First lets talk about some of the gaints that this project stands on:
- GB - http://getgb.io/ reproducable builds I mean come on get on the GB bus already!
- go.rice - https://github.com/GeertJohan/go.rice - How to this is where the magic happens.
- PolymerJS - https://www.polymer-project.org/1.0/ - Closest I have seen of a modern framework of components (legos) .
Check the gopolymer Demo App
The process of deploying a static javascript web site is not difficult however it lacks my love for the simplicity of deploying a Go binary. Go has made this a lot easier however it still means passing a parameter at runtime with which directory to host the static files. If I could only scp up a single binary that contained everything the application needed including static files.

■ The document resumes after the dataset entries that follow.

(* ===== verification/Raft.v ===== *)
(** * A Raft node ([services/voltnuerongridd/src/raft.rs])

    [RaftNode] with every transition and RPC handler of the source, as pure
    functions from node to node (and reply). *)

From S2P Require Import Prelude.
Open Scope string_scope.
Open Scope list_scope.
Open Scope N_scope.

Module Raft.

(** ** Data *)

Inductive RaftRole := Follower | Candidate | Leader.

#[export] Instance RaftRole_eq_dec : EqDecision RaftRole.
Proof. solve_decision. Defined.

Record RaftLogEntry := mkEntry {
  e_index : N;
  e_term : N;
  e_command : string;
}.

#[export] Instance RaftLogEntry_eq_dec : EqDecision RaftLogEntry.
Proof. solve_decision. Defined.

Record RaftVoteRequest := mkVoteRequest {
  vr_term : N;
  vr_candidate_id : string;
  vr_last_log_index : N;
  vr_last_log_term : N;
}.

#[export] Instance RaftVoteRequest_eq_dec : EqDecision RaftVoteRequest.
Proof. solve_decision. Defined.

Record RaftVoteResponse := mkVoteResponse {
  vp_term : N;
  vp_granted : bool;
}.

Record RaftAppendRequest := mkAppendRequest {
  ar_term : N;
  ar_leader_id : string;
  ar_prev_log_index : N;
  ar_prev_log_term : N;
  ar_entries : list RaftLogEntry;
  ar_leader_commit : N;
}.

Record RaftAppendResponse := mkAppendResponse {
  ap_term : N;
  ap_success : bool;
  ap_match_index : N;
}.

Record RaftInstallSnapshotRequest := mkInstallRequest {
  ir_term : N;
  ir_leader_id : string;
  ir_snapshot_index : N;
  ir_snapshot_term : N;
  ir_rows : gmap string (gmap string string);
}.

Record RaftInstallSnapshotResponse := mkInstallResponse {
  ip_term : N;
  ip_success : bool;
}.

Record RaftNode := mkNode {
  node_id : string;
  current_term : N;
  voted_for : option string;
  role : RaftRole;
  log : list RaftLogEntry;
  commit_index : N;
  last_applied : N;
  ticks_since_heartbeat : N;
  election_timeout_ticks : N;
  fencing_token : N;
  next_index : gmap string N;
  match_index : gmap string N;
  snapshot_index : N;
  snapshot_term : N;
}.

Record RaftStatusSnapshot := mkStatus {
  st_node_id : string;
  st_current_term : N;
  st_role : RaftRole;
  st_voted_for : option string;
  st_log_length : nat;
  st_commit_index : N;
  st_last_applied : N;
  st_ticks_since_heartbeat : N;
  st_election_timeout_ticks : N;
  st_fencing_token : N;
}.

Record RaftDurableState := mkDurable {
  d_current_term : N;
  d_voted_for : option string;
  d_snapshot_index : N;
  d_snapshot_term : N;
  d_log : list RaftLogEntry;
}.

(** ** Field updates *)

Definition set_term_vote_role (t : N) (v : option string) (r : RaftRole) (n : RaftNode) : RaftNode :=
  mkNode (node_id n) t v r (log n) (commit_index n) (last_applied n)
    (ticks_since_heartbeat n) (election_timeout_ticks n) (fencing_token n)
    (next_index n) (match_index n) (snapshot_index n) (snapshot_term n).

Definition set_log (l : list RaftLogEntry) (n : RaftNode) : RaftNode :=
  mkNode (node_id n) (current_term n) (voted_for n) (role n) l (commit_index n)
    (last_applied n) (ticks_since_heartbeat n) (election_timeout_ticks n) (fencing_token n)
    (next_index n) (match_index n) (snapshot_index n) (snapshot_term n).

Definition set_commit_index (c : N) (n : RaftNode) : RaftNode :=
  mkNode (node_id n) (current_term n) (voted_for n) (role n) (log n) c
    (last_applied n) (ticks_since_heartbeat n) (election_timeout_ticks n) (fencing_token n)
    (next_index n) (match_index n) (snapshot_index n) (snapshot_term n).

Definition set_last_applied (a : N) (n : RaftNode) : RaftNode :=
  mkNode (node_id n) (current_term n) (voted_for n) (role n) (log n) (commit_index n)
    a (ticks_since_heartbeat n) (election_timeout_ticks n) (fencing_token n)
    (next_index n) (match_index n) (snapshot_index n) (snapshot_term n).

Definition set_ticks (t : N) (n : RaftNode) : RaftNode :=
  mkNode (node_id n) (current_term n) (voted_for n) (role n) (log n) (commit_index n)
    (last_applied n) t (election_timeout_ticks n) (fencing_token n)
    (next_index n) (match_index n) (snapshot_index n) (snapshot_term n).

Definition set_fencing (f : N) (n : RaftNode) : RaftNode :=
  mkNode (node_id n) (current_term n) (voted_for n) (role n) (log n) (commit_index n)
    (last_applied n) (ticks_since_heartbeat n) (election_timeout_ticks n) f
    (next_index n) (match_index n) (snapshot_index n) (snapshot_term n).

Definition set_progress (ni mi : gmap string N) (n : RaftNode) : RaftNode :=
  mkNode (node_id n) (current_term n) (voted_for n) (role n) (log n) (commit_index n)
    (last_applied n) (ticks_since_heartbeat n) (election_timeout_ticks n) (fencing_token n)
    ni mi (snapshot_index n) (snapshot_term n).

Definition set_snapshot (i t : N) (n : RaftNode) : RaftNode :=
  mkNode (node_id n) (current_term n) (voted_for n) (role n) (log n) (commit_index n)
    (last_applied n) (ticks_since_heartbeat n) (election_timeout_ticks n) (fencing_token n)
    (next_index n) (match_index n) i t.

(** ** Construction *)

Definition FNV_OFFSET : N := 14695981039346656037.
Definition FNV_PRIME : N := 1099511628211.

Fixpoint fnv_fold (s : string) (acc : N) : N :=
  match s with
  | EmptyString => acc
  | String c s' => fnv_fold s' (N.lxor (u64_wrapping_mul acc FNV_PRIME) (Ascii.N_of_ascii c))
  end.

Definition election_timeout_for (id : string) : N := 10 + fnv_fold id FNV_OFFSET mod 10.

Definition new (id : string) : RaftNode :=
  mkNode id 0 None Follower [] 0 0 0 (election_timeout_for id) 0 ∅ ∅ 0 0.

(** ** Log positions *)

Definition log_entry_at (n : RaftNode) (index : N) : option RaftLogEntry :=
  if (index =? 0) || (index <=? snapshot_index n) then None
  else log n !! N.to_nat (index - snapshot_index n - 1).

Definition last_log_position (n : RaftNode) : N * N :=
  match last (log n) with
  | Some e => (e_index e, e_term e)
  | None => if 0 <? snapshot_index n then (snapshot_index n, snapshot_term n) else (0, 0)
  end.

Definition term_at (n : RaftNode) (index : N) : N :=
  if index =? 0 then 0
  else if index =? snapshot_index n then snapshot_term n
  else match log_entry_at n index with Some e => e_term e | None => 0 end.

(** ** Role transitions *)

Definition become_candidate (n : RaftNode) : RaftNode :=
  set_term_vote_role (u64_add (current_term n) 1) (Some (node_id n)) Candidate n.

Definition become_leader (n : RaftNode) : RaftNode :=
  set_progress ∅ ∅
    (set_term_vote_role (current_term n) (voted_for n) Leader
       (set_fencing (u64_add (fencing_token n) 1) n)).

Definition become_follower (new_term : N) (n : RaftNode) : RaftNode :=
  if current_term n <? new_term
  then set_term_vote_role new_term None Follower n
  else set_term_vote_role (current_term n) (voted_for n) Follower n.

Definition init_leader_indices (peers : list string) (n : RaftNode) : RaftNode :=
  let next := u64_add (last_log_position n).1 1 in
  fold_left (fun n peer =>
      set_progress (<[peer := next]> (next_index n)) (<[peer := 0]> (match_index n)) n)
    peers n.

(** ** Replication progress on the leader *)

Definition quorum_of (total_nodes : nat) : nat := ((total_nodes + 1) / 2)%nat.

(** [1 + match_index.values().filter(|m| m >= n).count()] *)
Definition replication_count (mi : gmap string N) (n : N) : nat :=
  (1 + size (filter (fun kv => (n <= kv.2)%N) mi))%nat.

(** [lo..=hi] *)
Definition range_inclusive (lo hi : N) : list N :=
  (fun i => lo + N.of_nat i) <$> seq 0 (N.to_nat (hi + 1 - lo)).

Definition record_append_success (peer : string) (peer_match_index : N) (total_nodes : nat)
    (n : RaftNode) : RaftNode :=
  let n1 := set_progress (<[peer := u64_add peer_match_index 1]> (next_index n))
              (<[peer := peer_match_index]> (match_index n)) n in
  let quorum := quorum_of total_nodes in
  fold_left (fun n i =>
      if (quorum <=? replication_count (match_index n) i)%nat then set_commit_index i n else n)
    (range_inclusive (u64_add (commit_index n1) 1) peer_match_index) n1.

Definition record_append_failure (peer : string) (n : RaftNode) : RaftNode :=
  let ni := default 1 (next_index n !! peer) in
  set_progress (<[peer := N.max (saturating_sub ni 1) 1]> (next_index n)) (match_index n) n.

(** ** RequestVote *)

Definition log_up_to_date (req : RaftVoteRequest) (n : RaftNode) : bool :=
  let '(our_last_index, our_last_term) := last_log_position n in
  (our_last_term <? vr_last_log_term req)
  || ((vr_last_log_term req =? our_last_term) && (our_last_index <=? vr_last_log_index req)).

Definition handle_vote_request (req : RaftVoteRequest) (n : RaftNode)
    : RaftVoteResponse * RaftNode :=
  let n1 := if current_term n <? vr_term req then become_follower (vr_term req) n else n in
  if vr_term req <? current_term n1 then (mkVoteResponse (current_term n1) false, n1)
  else
    let already_voted_other :=
      match voted_for n1 with
      | Some v => negb (String.eqb v (vr_candidate_id req))
      | None => false
      end in
    if already_voted_other then (mkVoteResponse (current_term n1) false, n1)
    else if negb (log_up_to_date req n1) then (mkVoteResponse (current_term n1) false, n1)
    else (mkVoteResponse (current_term n1) true,
          set_term_vote_role (current_term n1) (Some (vr_candidate_id req)) (role n1) n1).

(** ** AppendEntries *)

(** One iteration of the append loop, for a log that starts after [snap]. *)
Definition append_entry (snap : N) (l : list RaftLogEntry) (e : RaftLogEntry)
    : list RaftLogEntry :=
  if e_index e <=? snap then l
  else
    let phys := N.to_nat (e_index e - snap - 1) in
    match l !! phys with
    | Some e0 => if e_term e0 =? e_term e then l else take phys l ++ [e]
    | None => l ++ [e]
    end.

Definition consistency_check (req : RaftAppendRequest) (n : RaftNode) : bool :=
  if 0 <? ar_prev_log_index req then
    if ar_prev_log_index req =? snapshot_index n
    then ar_prev_log_term req =? snapshot_term n
    else match log_entry_at n (ar_prev_log_index req) with
         | Some e => e_term e =? ar_prev_log_term req
         | None => false
         end
  else true.

Definition handle_append_entries (req : RaftAppendRequest) (n : RaftNode)
    : RaftAppendResponse * RaftNode :=
  if ar_term req <? current_term n
  then (mkAppendResponse (current_term n) false (last_log_position n).1, n)
  else
    let n1 := set_ticks 0 (become_follower (ar_term req) n) in
    if negb (consistency_check req n1)
    then (mkAppendResponse (current_term n1) false (last_log_position n1).1, n1)
    else
      let n2 := set_log (fold_left (append_entry (snapshot_index n1)) (ar_entries req) (log n1)) n1 in
      let n3 := if commit_index n2 <? ar_leader_commit req
                then set_commit_index (N.min (ar_leader_commit req) (last_log_position n2).1) n2
                else n2 in
      (mkAppendResponse (current_term n3) true (last_log_position n3).1, n3).

(** ** Clock, status *)

Definition tick (n : RaftNode) : RaftNode :=
  let n1 := set_ticks (u64_add (ticks_since_heartbeat n) 1) n in
  if decide (role n1 = Follower) then
    if election_timeout_ticks n1 <=? ticks_since_heartbeat n1
    then set_ticks 0 (become_candidate n1) else n1
  else n1.

Definition status (n : RaftNode) : RaftStatusSnapshot :=
  mkStatus (node_id n) (current_term n) (role n) (voted_for n) (length (log n))
    (commit_index n) (last_applied n) (ticks_since_heartbeat n)
    (election_timeout_ticks n) (fencing_token n).

(** ** Leader log append *)

Definition push_command (command : string) (n : RaftNode) : RaftNode :=
  set_log (log n ++ [mkEntry (u64_add (last_log_position n).1 1) (current_term n) command]) n.

Definition commit_if_alone (total_peers : nat) (new_index : N) (n : RaftNode) : RaftNode :=
  if (total_peers =? 0)%nat && (commit_index n <? new_index)
  then set_commit_index new_index n else n.

Definition append_command (command : string) (total_peers : nat) (n : RaftNode) : N * RaftNode :=
  let new_index := u64_add (last_log_position n).1 1 in
  let n1 := push_command command n in
  let n2 := if last_applied n1 <? new_index then set_last_applied new_index n1 else n1 in
  (new_index, commit_if_alone total_peers new_index n2).

Definition append_command_pending (command : string) (total_peers : nat) (n : RaftNode)
    : N * RaftNode :=
  let new_index := u64_add (last_log_position n).1 1 in
  (new_index, commit_if_alone total_peers new_index (push_command command n)).

(** ** InstallSnapshot, compaction, durable state *)

Definition fast_forward (i : N) (n : RaftNode) : RaftNode :=
  let n1 := if commit_index n <? i then set_commit_index i n else n in
  if last_applied n1 <? i then set_last_applied i n1 else n1.

Definition retain_after (i : N) (l : list RaftLogEntry) : list RaftLogEntry :=
  filter (fun e => i < e_index e) l.

Definition handle_install_snapshot (req : RaftInstallSnapshotRequest) (n : RaftNode)
    : RaftInstallSnapshotResponse * RaftNode :=
  if ir_term req <? current_term n
  then (mkInstallResponse (current_term n) false, n)
  else
    let n1 := set_ticks 0 (become_follower (ir_term req) n) in
    if ir_snapshot_index req <=? snapshot_index n1
    then (mkInstallResponse (current_term n1) true, n1)
    else
      let n2 := set_log (retain_after (ir_snapshot_index req) (log n1)) n1 in
      let n3 := set_snapshot (ir_snapshot_index req) (ir_snapshot_term req) n2 in
      let n4 := fast_forward (ir_snapshot_index req) n3 in
      (mkInstallResponse (current_term n4) true, n4).

Definition compact_log (up_to_index : N) (n : RaftNode) : RaftNode :=
  if up_to_index <=? snapshot_index n then n
  else match log_entry_at n up_to_index with
  | Some e =>
      set_snapshot up_to_index (e_term e) (set_log (retain_after up_to_index (log n)) n)
  | None =>
      if (last_log_position n).1 <=? up_to_index
      then set_snapshot up_to_index (last_log_position n).2 (set_log [] n)
      else set_snapshot up_to_index (snapshot_term n)
             (set_log (retain_after up_to_index (log n)) n)
  end.

Definition from_node (n : RaftNode) : RaftDurableState :=
  mkDurable (current_term n) (voted_for n) (snapshot_index n) (snapshot_term n) (log n).

Definition restore_durable (d : RaftDurableState) (n : RaftNode) : RaftNode :=
  let n1 := set_term_vote_role (d_current_term d) (d_voted_for d) (role n) n in
  let n2 := set_log (d_log d) (set_snapshot (d_snapshot_index d) (d_snapshot_term d) n1) in
  fast_forward (d_snapshot_index d) n2.

Example timeouts : map election_timeout_for ["node-1"; "node-2"; "node-3"] = [15; 12; 13].
Proof. vm_compute. reflexivity. Qed.

End Raft.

In the past runtime permissions constrained which static files a user could load (which corresponded to features).
- Deploying a binary that hosts static files without Docker, nginx, Apache ect.
- Security constrained javascript functionaltiy
- Dynamically display maintenance pages
- Repeatable builds of both AJAX API and UI code that is easy to release and rollback
Your ideas?
Makefile: its what built the tools (Java, Python, Ruby, Javascript, Node ect) you use why not use it?
In recent memory I have used using the 3 different build tools for Java (ant, maven, gradle), 3 Javascript build tools (YUI Compressor, GWT, Gulp), rake, fabric and shell scripts. Make is refreshingly simple in comparission.
Dave is awesome http://getgb.io/. I find keeping my code on the internets in 2015 is obvious thanks to Go. GB extends the simplicity and use of the internets to create a repeatable build. This blog seems to have the best docs: http://dave.cheney.net/2015/06/09/gb-a-project-based-build-tool-for-the-go-programming-language
Javascript frameworks of late seem sound great "write less code" but in the end produce monolithic hard to reason with applications. I grew up with building things out of Legos and to this day I still find it is the best way to build software. The playing around with Polymer most reminds me of the ability create larger and larger components based on the standard of webcomponents. I mean the cwidget library is an element chart: https://elements.polymer-project.org/ !!!!
- GB dependency finder: Searches code and vendors packages (maybe exists could use better docs)
- Polymer compressor: Compiles javascript / html to fewer files to improve load time (maybe exists just could use better docs)
- Package and deployment: I have searched for a good tool to use for deployment pipeline. Thinking maybe I need to make a stab at it.
make build # Ofcourse it uses make!!